Gdyby nie te Bułgarki…

Reprezentacja Polski do lat 21 zakończyła w niedzielę zmagania w światowym czempionacie. Podopieczne Miłosza Majki z przytupem weszły w turniej i pomimo porażki w fazie grupowej z Włoszkami udało im się awansować do kolejnej rundy z 1. miejsca. Tam, w cieniu skandalu, na biało-czerwone czekał pojedynek z Portorykankami, z którego reprezentantki Polski wyszły obronną ręką – 3:0. Schody zaczęły się w ćwierćfinale, gdy kadrowiczkom przyszło się zmierzyć z Bułgarkami. Kontynentalne przeciwniczki na pokładzie z Ivą Dudovą wygrały, awansując do strefy medalowej – 3:1. Po thrillerze z Turczynkami – 3:2, Polki stanęły przed szansą gry o 5. miejsce. Tam jednak czekały na nie Chinki, które są obok Brazylijek, najbardziej utytułowaną ekipą mistrzostw świata siatkarek do lat 21.

Łeb w łeb

Początek spotkania należał do wyrównanych, a żadna ze stron nie była w stanie zbudować sobie bezpiecznej przewagi – 6:4, 8:8. Później naprzód wysunęły się biało-czerwone – 14:9. Wypracowana zaliczka dała polskim kadrowiczkom chwilę oddechu, choć stawiane wcześniej w gronie pretendentek do tytułu Chinki nie miały zamiaru spuszczać z tonu – 12:15, 15:16. Mimo wszystko prym dalej wiodły reprezentantki Polski, których ofensywa była niemal niezachwiana – 20:17. Nie do zatrzymania były przede wszystkim Anna Fiedorowicz i  Martyna Podlaska, lecz swoje standardowo dokładała Aleksandra Adamczyk. W końcówce mogło być również, jednak żelazne nerwy Polek dały im wygraną – 25:23.

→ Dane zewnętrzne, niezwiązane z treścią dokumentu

(* ===== verification/TasksInv.v ===== *)
(** * The scheduler's invariant

    Rules to reason about the functions of Tasks.v on abstract lists, and the
    invariant: where the two list items of every task may be. *)
From S2P Require Import Prelude RtosList KList Tasks.
Local Open Scope Z_scope.

(** ** Total correctness: [m] returns, and its result satisfies [Q] *)
Definition wp {L R} (m : K L R) (Q : R → kernel L → Prop) (k : kernel L) : Prop :=
  match m k with Some (k', r) => Q r k' | None => False end.

Section wp.
Context {L : Type}.

Lemma wp_ret {R} (r : R) Q (k : kernel L) : Q r k → wp (mret r) Q k.
Proof. done. Qed.

Lemma wp_bind {P R} (m : K L P) (f : P → K L R) Q k :
  wp m (λ r k', wp (f r) Q k') k → wp (m ≫= f) Q k.
Proof. unfold wp, mbind, K_bind. by destruct (m k) as [[k' r]|]. Qed.

Lemma wp_mono {R} (m : K L R) (P Q : R → kernel L → Prop) k :
  wp m P k → (∀ r k', P r k' → Q r k') → wp m Q k.
Proof. unfold wp. destruct (m k) as [[k' r]|]; eauto. Qed.

Lemma wp_result {R} (m : K L R) Q k : wp m Q k ↔ ∃ k' r, m k = Some (k', r) ∧ Q r k'.
Proof. unfold wp. destruct (m k) as [[k' r]|]; naive_solver. Qed.

Lemma wp_deref {R} (p : option R) x Q (k : kernel L) : p = Some x → Q x k → wp (deref p) Q k.
Proof. by intros ->. Qed.

Lemma wp_gets {R} (f : kdata → R) Q (k : kernel L) : Q (f (data k)) k → wp (gets f) Q k.
Proof. done. Qed.

Lemma wp_upd f Q (k : kernel L) : Q () (MkKernel (lists k) (f (data k))) → wp (upd f) Q k.
Proof. done. Qed.

Lemma wp_when (c : bool) (m : K L unit) Q k :
  (c = true → wp m Q k) → (c = false → Q () k) → wp (when c m) Q k.
Proof. unfold when. destruct c; intros H1 H2; [by apply H1|by apply H2]. Qed.

Lemma wp_if {R} (c : bool) (m n : K L R) Q k :
  (c = true → wp m Q k) → (c = false → wp n Q k) → wp (if c then m else n) Q k.
Proof. destruct c; auto. Qed.
End wp.

(** One step of symbolic execution. *)
Ltac wp_step :=
  lazymatch goal with
  | |- wp (_ ≫= _) _ _ => apply wp_bind
  | |- wp (mret _) _ _ => apply wp_ret
  | |- wp (gets _) _ _ => apply wp_gets
  | |- wp (upd _) _ _ => apply wp_upd; cbn [lists data]
  | |- wp (when _ _) _ _ => apply wp_when
  | |- wp (if true then ?m else _) ?Q ?k => change (wp m Q k)
  | |- wp (if false then _ else ?m) ?Q ?k => change (wp m Q k)
  end.

(** ** Abstract lists under the operations *)

Abbreviation akernel := (kernel astate).
Implicit Types (A : astate) (d : kdata) (k : akernel) (i j l : positive) (t : TaskHandle_t).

W kolejnych setach nie było już tak łatwo, a Chinki coraz bardziej dawały się rywalkom we znaki, znajdując dla siebie przestrzeń do ataku. Na najwyższe obroty wskoczyły Hanyu Li oraz Lanfeng Shan. Do Adamczyk zaś dołączyła Julia Hewelt, lecz ofiarna gra biało-czerwonych tym razem nie przyniosła efektu. Już na początku drugiej części spotkania Azjatkom udało się wyjść na prowadzenie – 10:4, 12:6. Z czasem różnica zaczęła maleć, a Polki zdołały objąć prowadzenie – 16:14, 19:17. Zryw ten wiele kosztował podopieczne trenera Majki, które w końcówce stanęły w miejscu, oddając wygraną rywalkom – 25:21.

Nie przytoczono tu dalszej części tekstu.